* _Exercise description_
Give back the entries exactly, ending with the "character twice and" line.

Segment Start: Excerpted records

(** * Deceptinet: session engine, rate limiter and attack classifier

    A shallow embedding of the honeypot core
    ([backend/honeypots/ssh_honeypot.py], [backend/honeypots/http_honeypot.py])
    together with the properties stated about it.

    Python values are modelled as follows.
    - A [str] is a list of Unicode code points ([N]); a [bytes] value is a
      list of octets ([N] below 256).
    - A [dict] keyed by strings is a [gmap str _].
    - [datetime] values are integers counting microseconds, the resolution
      of [datetime]; [timedelta(seconds=n)] is [n * 1000000].
    - Calls that read the clock take the instant as an argument. *)

From Stdlib Require Import ZArith NArith List Ascii String Sorted.
From stdpp Require Import gmap list fin_maps.

Local Open Scope Z_scope.

(** ** Python strings *)

Module Py.

Definition char := N.
Abbreviation str := (list N).

(** A string literal of the source, as the list of its code points. *)
Definition lit (s : string) : str :=
  List.map N_of_ascii (list_ascii_of_string s).

(** [s.startswith(p)] *)
Fixpoint startswith (p s : str) : bool :=
  match p, s with
  | [], _ => true
  | _ :: _, [] => false
  | a :: p', b :: s' => if decide (a = b) then startswith p' s' else false
  end.

(** [s.rstrip(c)] for a one-character argument. *)
Fixpoint rstrip_char (c : char) (s : str) : str :=
  match s with
  | [] => []
  | a :: s' =>
      match rstrip_char c s' with
      | [] => if decide (a = c) then [] else [a]
      | t => a :: t
      end
  end.

(** [s.replace(old, new)] for a two-character [old] made of the same
    character twice and a one-character [new]: occurrences are replaced
    from the left and do not overlap. *)
Fixpoint replace_pair (c : char) (new : str) (s : str) : str :=
  match s with
  | a :: ((b :: s'') as s') =>
      if decide (a = c) then
        if decide (b = c) then new ++ replace_pair c new s''
        else a :: replace_pair c new s'
      else a :: replace_pair c new s'
  | _ => s
  end.

(** [sep.join(parts)] *)
Fixpoint join (sep : str) (parts : list str) : str :=
  match parts with
  | [] => []
  | [p] => p
  | p :: rest => p ++ sep ++ join sep rest
  end.

(** [Py_UNICODE_ISSPACE]: the characters [str.strip()], [str.split()] and
    the pattern class [\s] treat as white space. *)
Definition isspace (c : char) : bool :=
  ((9 <=? c) && (c <=? 13) || (28 <=? c) && (c <=? 32)
   || (c =? 133) || (c =? 160) || (c =? 5760)
   || (8192 <=? c) && (c <=? 8202)
   || (c =? 8232) || (c =? 8233) || (c =? 8239) || (c =? 8287)
   || (c =? 12288))%N.

(** [s.lstrip()], [s.rstrip()], [s.strip()] *)
Fixpoint lstrip (s : str) : str :=
  match s with
  | a :: s' => if isspace a then lstrip s' else s
  | [] => []
  end.

Fixpoint rstrip (s : str) : str :=
  match s with
  | [] => []
  | a :: s' =>
      match rstrip s' with
      | [] => if isspace a then [] else [a]
      | t => a :: t
      end
  end.

Definition strip (s : str) : str := rstrip (lstrip s).

(** [s.split()]: the maximal runs of characters that are not white space,
    in order.  [split_acc w s] carries the run being read in [w]. *)
Fixpoint split_acc (w : str) (s : str) : list str :=
  match s with
  | [] => match w with [] => [] | _ => [w] end
  | a :: s' =>
      if isspace a
      then match w with [] => split_acc [] s' | _ => w :: split_acc [] s' end
      else split_acc (w ++ [a]) s'
  end.

Definition split (s : str) : list str := split_acc [] s.

(** A word of a command line: not empty and free of white space. *)
Definition is_word (w : str) : bool :=
  match w with [] => false | _ => forallb (λ c, negb (isspace c)) w end.

End Py.

Import Py.

(** ** Rate limiter ([http_honeypot.py], class [RateLimiter]) *)

Module RateLimiter.

Record t := mk {
  max_requests : Z;
  window_seconds : Z;
  requests : gmap str (list Z);
}.

(** [RateLimiter(max_requests, window_seconds)] *)
Definition init (max_requests window_seconds : Z) : t :=
  mk max_requests window_seconds ∅.

(** [self.requests[ip]] on a [defaultdict(list)]: an absent key reads as
    the empty list. *)
Definition window (rl : t) (ip : str) : list Z :=
  default [] (requests rl !! ip).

Segment End: Excerpted records

* _Solution to the exercise_
(** * Deceptinet: session engine, rate limiter and attack classifier

    A shallow embedding of the honeypot core
    ([backend/honeypots/ssh_honeypot.py], [backend/honeypots/http_honeypot.py])
    together with the properties stated about it.

    Python values are modelled as follows.
    - A [str] is a list of Unicode code points ([N]); a [bytes] value is a
      list of octets ([N] below 256).
    - A [dict] keyed by strings is a [gmap str _].
    - [datetime] values are integers counting microseconds, the resolution
      of [datetime]; [timedelta(seconds=n)] is [n * 1000000].
    - Calls that read the clock take the instant as an argument. *)

From Stdlib Require Import ZArith NArith List Ascii String Sorted.
From stdpp Require Import gmap list fin_maps.

Local Open Scope Z_scope.

(** ** Python strings *)

Module Py.

Definition char := N.
Abbreviation str := (list N).

(** A string literal of the source, as the list of its code points. *)
Definition lit (s : string) : str :=
  List.map N_of_ascii (list_ascii_of_string s).

(** [s.startswith(p)] *)
Fixpoint startswith (p s : str) : bool :=
  match p, s with
  | [], _ => true
  | _ :: _, [] => false
  | a :: p', b :: s' => if decide (a = b) then startswith p' s' else false
  end.

(** [s.rstrip(c)] for a one-character argument. *)
Fixpoint rstrip_char (c : char) (s : str) : str :=
  match s with
  | [] => []
  | a :: s' =>
      match rstrip_char c s' with
      | [] => if decide (a = c) then [] else [a]
      | t => a :: t
      end
  end.

(** [s.replace(old, new)] for a two-character [old] made of the same
    character twice and a one-character [new]: occurrences are replaced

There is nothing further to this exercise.